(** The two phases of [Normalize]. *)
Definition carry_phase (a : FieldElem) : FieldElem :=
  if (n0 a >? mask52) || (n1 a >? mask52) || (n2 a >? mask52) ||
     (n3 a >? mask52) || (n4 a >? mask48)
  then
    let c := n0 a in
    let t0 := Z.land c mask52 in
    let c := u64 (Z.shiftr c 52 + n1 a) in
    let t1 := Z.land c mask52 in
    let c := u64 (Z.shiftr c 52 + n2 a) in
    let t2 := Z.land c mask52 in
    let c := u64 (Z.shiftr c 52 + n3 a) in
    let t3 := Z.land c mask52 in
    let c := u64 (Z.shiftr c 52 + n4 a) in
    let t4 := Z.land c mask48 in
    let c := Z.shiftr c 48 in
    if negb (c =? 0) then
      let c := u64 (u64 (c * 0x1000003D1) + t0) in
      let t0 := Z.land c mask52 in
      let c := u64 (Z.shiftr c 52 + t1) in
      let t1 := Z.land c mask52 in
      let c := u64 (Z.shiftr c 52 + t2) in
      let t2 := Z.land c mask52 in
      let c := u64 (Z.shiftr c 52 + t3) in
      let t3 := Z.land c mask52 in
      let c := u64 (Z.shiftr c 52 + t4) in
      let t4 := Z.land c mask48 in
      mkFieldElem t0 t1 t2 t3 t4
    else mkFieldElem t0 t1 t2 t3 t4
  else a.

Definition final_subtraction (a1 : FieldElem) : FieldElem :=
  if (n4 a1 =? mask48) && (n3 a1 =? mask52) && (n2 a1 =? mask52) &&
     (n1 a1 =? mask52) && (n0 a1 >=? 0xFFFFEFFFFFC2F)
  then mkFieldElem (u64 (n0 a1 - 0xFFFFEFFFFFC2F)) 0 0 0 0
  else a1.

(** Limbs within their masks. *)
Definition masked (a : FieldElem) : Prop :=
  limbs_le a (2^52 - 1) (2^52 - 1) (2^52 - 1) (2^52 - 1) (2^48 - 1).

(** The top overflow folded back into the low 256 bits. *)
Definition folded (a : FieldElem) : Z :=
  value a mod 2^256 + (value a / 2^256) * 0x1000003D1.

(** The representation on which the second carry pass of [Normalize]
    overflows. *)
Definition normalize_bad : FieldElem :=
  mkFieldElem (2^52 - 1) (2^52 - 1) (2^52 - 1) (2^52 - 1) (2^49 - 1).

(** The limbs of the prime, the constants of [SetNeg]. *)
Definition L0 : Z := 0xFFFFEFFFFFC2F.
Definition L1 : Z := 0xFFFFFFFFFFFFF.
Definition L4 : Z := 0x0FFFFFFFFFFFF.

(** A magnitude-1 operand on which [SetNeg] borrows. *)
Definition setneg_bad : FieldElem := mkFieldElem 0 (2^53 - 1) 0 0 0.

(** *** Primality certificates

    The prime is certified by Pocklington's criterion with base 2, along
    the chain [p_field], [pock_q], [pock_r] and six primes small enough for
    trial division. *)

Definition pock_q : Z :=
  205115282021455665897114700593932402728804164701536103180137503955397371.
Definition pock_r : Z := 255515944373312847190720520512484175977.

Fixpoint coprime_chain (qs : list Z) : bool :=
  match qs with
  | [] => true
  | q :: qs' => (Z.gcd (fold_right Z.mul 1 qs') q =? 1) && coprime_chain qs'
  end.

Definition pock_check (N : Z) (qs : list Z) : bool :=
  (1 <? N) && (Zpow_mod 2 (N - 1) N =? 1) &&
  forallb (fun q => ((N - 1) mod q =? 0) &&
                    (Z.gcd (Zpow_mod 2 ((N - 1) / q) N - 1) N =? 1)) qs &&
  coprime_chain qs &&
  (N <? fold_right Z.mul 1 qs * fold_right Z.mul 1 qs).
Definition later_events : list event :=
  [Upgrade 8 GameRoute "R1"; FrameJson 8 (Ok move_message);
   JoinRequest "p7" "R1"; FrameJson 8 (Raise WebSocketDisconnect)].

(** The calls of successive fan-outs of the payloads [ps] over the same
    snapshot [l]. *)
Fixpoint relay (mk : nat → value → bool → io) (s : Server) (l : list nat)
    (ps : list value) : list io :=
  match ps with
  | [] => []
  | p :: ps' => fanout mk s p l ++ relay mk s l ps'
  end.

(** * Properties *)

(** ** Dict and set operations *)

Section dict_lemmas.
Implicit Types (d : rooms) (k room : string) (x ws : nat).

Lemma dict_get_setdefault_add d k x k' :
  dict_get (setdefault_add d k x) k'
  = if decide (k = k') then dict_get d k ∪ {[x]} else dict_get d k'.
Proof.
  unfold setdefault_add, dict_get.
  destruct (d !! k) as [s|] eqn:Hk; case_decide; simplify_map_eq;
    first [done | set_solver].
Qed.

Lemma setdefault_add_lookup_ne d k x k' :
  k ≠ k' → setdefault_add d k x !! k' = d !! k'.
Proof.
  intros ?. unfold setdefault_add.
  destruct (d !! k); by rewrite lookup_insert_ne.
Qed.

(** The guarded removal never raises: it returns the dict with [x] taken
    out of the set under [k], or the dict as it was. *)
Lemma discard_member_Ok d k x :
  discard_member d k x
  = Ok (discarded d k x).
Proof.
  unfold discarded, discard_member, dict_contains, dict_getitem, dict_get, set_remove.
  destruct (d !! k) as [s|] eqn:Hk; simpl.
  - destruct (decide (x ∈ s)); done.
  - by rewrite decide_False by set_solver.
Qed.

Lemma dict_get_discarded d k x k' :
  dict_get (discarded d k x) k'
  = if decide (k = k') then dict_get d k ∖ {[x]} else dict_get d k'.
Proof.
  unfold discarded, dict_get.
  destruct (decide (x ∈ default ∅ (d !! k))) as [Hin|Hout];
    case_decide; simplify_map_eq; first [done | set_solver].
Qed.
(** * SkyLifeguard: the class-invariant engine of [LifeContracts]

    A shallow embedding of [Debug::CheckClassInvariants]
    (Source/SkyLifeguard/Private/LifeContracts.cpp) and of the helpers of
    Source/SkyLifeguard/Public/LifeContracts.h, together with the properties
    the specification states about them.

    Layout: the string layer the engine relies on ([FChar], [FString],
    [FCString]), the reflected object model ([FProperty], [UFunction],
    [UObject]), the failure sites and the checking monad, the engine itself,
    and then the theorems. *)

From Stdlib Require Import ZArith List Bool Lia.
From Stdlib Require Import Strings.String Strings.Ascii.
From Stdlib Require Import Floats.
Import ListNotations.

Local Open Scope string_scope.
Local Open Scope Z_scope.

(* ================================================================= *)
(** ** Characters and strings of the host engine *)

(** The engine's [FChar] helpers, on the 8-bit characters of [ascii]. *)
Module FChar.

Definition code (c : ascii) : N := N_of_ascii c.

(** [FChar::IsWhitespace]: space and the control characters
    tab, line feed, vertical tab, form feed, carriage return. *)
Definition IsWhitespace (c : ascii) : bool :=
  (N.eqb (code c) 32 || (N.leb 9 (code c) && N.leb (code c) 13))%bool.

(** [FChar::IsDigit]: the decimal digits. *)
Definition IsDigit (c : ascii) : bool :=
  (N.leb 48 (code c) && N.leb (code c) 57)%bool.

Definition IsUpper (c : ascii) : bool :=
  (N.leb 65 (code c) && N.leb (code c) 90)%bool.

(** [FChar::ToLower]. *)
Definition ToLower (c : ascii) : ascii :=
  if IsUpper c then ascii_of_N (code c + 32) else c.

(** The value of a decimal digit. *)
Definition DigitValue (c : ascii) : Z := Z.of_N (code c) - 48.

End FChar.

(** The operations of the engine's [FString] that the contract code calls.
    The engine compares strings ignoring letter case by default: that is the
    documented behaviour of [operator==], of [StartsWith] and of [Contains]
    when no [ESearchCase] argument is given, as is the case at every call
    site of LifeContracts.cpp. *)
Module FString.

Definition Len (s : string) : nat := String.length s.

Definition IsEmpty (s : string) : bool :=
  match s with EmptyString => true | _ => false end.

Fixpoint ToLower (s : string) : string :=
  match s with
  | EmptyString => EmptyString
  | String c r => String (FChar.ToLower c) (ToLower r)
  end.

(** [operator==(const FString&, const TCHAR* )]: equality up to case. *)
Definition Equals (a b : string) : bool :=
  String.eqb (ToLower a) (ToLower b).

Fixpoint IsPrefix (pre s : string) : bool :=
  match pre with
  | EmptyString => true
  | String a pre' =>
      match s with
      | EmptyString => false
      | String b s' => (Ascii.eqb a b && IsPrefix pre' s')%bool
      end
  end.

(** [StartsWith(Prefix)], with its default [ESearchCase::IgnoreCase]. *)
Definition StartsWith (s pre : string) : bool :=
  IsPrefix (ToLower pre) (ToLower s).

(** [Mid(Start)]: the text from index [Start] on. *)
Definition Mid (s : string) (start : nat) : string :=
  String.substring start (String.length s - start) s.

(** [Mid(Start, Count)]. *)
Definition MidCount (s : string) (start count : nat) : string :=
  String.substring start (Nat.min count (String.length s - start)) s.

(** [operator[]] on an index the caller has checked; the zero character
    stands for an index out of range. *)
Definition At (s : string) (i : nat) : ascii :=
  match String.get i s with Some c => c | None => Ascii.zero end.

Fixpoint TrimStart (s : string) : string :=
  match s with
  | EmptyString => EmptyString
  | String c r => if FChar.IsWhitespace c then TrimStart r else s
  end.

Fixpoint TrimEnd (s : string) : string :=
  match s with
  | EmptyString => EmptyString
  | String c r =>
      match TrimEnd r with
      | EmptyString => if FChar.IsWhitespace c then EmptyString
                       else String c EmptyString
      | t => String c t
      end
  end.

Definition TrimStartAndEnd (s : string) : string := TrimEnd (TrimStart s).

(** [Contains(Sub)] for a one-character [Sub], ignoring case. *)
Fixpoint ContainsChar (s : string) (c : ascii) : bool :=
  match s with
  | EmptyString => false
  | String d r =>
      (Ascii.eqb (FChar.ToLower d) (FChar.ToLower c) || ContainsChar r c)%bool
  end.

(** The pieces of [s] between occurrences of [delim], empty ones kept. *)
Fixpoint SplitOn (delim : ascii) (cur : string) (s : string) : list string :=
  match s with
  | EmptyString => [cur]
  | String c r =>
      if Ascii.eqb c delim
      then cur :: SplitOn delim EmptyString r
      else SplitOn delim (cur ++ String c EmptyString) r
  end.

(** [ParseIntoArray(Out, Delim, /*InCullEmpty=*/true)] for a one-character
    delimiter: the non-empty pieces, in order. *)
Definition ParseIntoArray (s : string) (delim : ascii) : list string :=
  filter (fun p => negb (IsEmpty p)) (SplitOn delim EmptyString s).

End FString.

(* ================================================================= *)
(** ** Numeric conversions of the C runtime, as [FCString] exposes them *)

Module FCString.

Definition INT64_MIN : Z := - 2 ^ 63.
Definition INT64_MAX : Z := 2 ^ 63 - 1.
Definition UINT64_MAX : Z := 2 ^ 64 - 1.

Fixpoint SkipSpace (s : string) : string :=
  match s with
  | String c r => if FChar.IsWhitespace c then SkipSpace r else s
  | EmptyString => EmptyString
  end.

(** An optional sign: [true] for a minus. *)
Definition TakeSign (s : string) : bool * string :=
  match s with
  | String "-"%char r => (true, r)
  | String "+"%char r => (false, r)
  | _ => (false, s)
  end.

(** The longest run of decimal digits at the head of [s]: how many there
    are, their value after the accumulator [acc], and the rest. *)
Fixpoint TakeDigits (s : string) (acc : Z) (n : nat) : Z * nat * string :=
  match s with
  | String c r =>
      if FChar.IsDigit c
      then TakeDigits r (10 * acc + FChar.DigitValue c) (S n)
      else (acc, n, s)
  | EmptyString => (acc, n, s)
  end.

===

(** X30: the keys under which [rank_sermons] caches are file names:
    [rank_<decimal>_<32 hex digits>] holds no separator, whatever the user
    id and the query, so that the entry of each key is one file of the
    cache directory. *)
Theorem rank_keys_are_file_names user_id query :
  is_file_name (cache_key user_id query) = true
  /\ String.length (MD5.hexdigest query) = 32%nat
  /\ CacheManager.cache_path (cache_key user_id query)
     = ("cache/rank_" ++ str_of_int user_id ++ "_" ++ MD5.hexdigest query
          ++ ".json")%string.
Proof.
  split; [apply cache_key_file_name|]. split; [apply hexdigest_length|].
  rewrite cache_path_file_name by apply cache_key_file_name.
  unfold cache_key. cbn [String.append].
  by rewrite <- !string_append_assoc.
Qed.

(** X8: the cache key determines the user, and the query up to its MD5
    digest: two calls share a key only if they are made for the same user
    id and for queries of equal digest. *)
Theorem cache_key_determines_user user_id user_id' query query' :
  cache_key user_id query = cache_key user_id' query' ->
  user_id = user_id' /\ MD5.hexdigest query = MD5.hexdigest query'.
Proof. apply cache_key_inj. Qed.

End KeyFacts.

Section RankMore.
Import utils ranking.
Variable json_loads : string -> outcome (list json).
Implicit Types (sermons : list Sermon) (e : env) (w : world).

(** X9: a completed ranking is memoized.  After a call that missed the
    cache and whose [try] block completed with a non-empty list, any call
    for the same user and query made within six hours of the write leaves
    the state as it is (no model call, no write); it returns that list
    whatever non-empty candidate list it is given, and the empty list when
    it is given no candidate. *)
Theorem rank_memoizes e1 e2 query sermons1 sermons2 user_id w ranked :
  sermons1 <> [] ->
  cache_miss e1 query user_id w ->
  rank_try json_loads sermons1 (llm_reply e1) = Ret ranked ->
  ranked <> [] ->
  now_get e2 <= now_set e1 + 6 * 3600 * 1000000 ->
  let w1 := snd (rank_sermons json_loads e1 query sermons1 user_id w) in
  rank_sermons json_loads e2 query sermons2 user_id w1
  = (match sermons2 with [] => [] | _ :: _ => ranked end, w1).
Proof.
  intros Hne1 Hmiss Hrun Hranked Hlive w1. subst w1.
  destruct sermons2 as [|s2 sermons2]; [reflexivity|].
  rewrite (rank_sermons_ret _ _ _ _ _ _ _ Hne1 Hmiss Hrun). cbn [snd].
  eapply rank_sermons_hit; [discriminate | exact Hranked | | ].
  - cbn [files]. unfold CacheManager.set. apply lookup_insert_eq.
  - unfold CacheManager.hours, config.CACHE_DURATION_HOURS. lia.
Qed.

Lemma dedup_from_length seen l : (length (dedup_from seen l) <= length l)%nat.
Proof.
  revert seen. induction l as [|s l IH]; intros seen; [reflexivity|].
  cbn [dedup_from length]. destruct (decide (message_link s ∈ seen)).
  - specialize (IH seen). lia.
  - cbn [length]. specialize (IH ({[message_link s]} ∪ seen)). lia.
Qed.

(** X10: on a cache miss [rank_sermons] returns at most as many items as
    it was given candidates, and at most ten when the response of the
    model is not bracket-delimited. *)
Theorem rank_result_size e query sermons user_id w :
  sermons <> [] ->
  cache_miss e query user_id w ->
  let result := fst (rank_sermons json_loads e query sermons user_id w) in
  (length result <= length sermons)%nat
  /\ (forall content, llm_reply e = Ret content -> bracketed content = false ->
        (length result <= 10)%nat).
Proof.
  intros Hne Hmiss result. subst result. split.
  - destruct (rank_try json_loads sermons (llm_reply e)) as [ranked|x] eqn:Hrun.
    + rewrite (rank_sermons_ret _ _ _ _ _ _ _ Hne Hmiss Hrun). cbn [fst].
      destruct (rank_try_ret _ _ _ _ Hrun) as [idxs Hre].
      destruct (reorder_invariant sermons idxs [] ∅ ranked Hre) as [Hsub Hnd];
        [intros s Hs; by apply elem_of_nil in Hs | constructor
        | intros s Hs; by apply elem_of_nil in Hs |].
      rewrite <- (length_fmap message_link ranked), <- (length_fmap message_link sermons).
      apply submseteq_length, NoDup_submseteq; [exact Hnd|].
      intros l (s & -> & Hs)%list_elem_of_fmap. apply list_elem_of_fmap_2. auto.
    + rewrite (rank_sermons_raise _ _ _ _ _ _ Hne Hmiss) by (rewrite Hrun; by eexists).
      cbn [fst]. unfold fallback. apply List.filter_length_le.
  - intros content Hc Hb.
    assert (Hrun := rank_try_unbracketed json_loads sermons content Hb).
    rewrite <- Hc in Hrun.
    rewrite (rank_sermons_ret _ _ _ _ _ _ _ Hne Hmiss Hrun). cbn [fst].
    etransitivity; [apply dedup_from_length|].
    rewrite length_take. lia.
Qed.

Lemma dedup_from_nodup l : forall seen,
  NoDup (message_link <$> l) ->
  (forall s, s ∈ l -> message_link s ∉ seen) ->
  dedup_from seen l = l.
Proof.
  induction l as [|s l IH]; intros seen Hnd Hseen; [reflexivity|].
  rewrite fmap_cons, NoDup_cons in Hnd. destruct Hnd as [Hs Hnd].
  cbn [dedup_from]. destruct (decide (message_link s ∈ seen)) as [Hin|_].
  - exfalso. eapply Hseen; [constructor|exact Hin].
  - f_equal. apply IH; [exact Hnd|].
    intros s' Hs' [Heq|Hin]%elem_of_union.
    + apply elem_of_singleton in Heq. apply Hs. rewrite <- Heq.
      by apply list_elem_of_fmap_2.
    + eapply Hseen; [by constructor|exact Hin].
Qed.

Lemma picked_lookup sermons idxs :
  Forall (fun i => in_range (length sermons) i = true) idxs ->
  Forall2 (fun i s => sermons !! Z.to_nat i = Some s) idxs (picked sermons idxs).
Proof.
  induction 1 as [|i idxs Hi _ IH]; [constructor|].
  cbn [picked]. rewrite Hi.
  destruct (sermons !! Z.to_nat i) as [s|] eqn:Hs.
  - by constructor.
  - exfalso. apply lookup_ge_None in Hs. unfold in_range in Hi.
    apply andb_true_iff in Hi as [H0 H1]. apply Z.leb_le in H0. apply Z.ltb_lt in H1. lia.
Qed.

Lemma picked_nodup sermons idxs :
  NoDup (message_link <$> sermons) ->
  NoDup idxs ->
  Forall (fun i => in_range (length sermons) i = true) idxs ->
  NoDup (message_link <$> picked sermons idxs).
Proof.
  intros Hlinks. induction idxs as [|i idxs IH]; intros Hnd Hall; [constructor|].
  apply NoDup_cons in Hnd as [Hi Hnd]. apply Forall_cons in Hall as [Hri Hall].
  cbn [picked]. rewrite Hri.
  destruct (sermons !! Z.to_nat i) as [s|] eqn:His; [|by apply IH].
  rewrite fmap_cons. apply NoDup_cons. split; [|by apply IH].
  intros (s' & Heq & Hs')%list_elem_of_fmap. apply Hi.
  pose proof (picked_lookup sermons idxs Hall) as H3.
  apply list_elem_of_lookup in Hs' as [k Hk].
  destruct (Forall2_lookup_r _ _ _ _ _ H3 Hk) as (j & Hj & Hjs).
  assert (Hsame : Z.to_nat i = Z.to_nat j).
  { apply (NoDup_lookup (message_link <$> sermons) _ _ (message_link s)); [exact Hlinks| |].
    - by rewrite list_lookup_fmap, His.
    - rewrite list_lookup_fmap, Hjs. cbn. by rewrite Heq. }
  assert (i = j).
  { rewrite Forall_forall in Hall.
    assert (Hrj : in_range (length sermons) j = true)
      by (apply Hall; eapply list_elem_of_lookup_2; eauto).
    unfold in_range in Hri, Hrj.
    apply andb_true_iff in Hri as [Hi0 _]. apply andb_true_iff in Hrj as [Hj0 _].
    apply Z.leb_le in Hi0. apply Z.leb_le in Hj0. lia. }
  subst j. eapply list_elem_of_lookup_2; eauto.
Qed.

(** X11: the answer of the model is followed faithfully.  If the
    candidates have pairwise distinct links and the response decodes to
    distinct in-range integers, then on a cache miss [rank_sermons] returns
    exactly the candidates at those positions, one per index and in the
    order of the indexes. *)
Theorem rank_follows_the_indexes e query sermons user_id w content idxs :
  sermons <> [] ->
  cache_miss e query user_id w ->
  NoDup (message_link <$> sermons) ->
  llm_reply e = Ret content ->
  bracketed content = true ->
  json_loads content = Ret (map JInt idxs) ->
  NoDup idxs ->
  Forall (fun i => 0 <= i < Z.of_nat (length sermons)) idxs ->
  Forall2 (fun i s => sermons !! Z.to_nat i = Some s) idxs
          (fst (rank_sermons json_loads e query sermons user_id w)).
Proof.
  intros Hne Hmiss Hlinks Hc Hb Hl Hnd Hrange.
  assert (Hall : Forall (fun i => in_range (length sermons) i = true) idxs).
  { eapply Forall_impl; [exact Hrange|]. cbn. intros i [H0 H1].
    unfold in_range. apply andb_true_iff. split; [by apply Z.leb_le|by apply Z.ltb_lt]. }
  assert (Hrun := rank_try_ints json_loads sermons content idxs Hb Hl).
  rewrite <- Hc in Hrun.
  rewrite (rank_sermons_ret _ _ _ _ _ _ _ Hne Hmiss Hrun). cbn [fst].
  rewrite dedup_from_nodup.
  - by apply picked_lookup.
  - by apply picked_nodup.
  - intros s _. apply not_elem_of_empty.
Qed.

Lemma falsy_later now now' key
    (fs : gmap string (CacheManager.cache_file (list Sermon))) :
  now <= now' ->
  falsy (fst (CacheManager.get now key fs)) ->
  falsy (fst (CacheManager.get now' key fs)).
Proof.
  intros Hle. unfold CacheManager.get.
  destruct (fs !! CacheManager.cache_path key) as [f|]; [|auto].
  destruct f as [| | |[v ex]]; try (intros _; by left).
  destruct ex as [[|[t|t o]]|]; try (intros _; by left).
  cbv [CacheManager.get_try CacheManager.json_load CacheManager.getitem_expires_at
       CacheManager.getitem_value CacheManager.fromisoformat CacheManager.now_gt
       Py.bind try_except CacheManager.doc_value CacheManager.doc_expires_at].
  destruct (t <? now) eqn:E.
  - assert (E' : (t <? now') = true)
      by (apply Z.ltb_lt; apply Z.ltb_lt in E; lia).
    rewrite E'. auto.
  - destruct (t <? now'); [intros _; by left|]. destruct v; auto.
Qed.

===

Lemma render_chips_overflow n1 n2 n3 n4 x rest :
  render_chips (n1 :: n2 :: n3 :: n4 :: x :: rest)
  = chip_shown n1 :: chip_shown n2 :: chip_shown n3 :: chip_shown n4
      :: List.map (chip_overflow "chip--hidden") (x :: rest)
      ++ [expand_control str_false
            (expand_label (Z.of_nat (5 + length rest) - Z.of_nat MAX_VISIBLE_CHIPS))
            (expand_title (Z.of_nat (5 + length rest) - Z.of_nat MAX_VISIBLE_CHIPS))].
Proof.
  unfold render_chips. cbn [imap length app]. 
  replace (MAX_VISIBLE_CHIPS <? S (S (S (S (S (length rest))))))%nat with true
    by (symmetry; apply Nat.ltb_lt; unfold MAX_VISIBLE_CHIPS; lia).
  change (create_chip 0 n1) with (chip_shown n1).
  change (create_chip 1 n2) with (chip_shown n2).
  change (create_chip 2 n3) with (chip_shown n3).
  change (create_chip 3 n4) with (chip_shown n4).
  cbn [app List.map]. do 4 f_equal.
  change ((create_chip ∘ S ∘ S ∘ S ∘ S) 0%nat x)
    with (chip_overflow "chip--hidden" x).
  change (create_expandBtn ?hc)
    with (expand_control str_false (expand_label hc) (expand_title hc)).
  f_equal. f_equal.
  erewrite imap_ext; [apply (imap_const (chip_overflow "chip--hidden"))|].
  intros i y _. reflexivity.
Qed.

===

Problem: Would you please copy every line in the data that contains the word "Implicit"?

Solution:
Implicit Types (d : rooms) (k room : string) (x ws : nat).
Implicit Types (sermons : list Sermon) (e : env) (w : world).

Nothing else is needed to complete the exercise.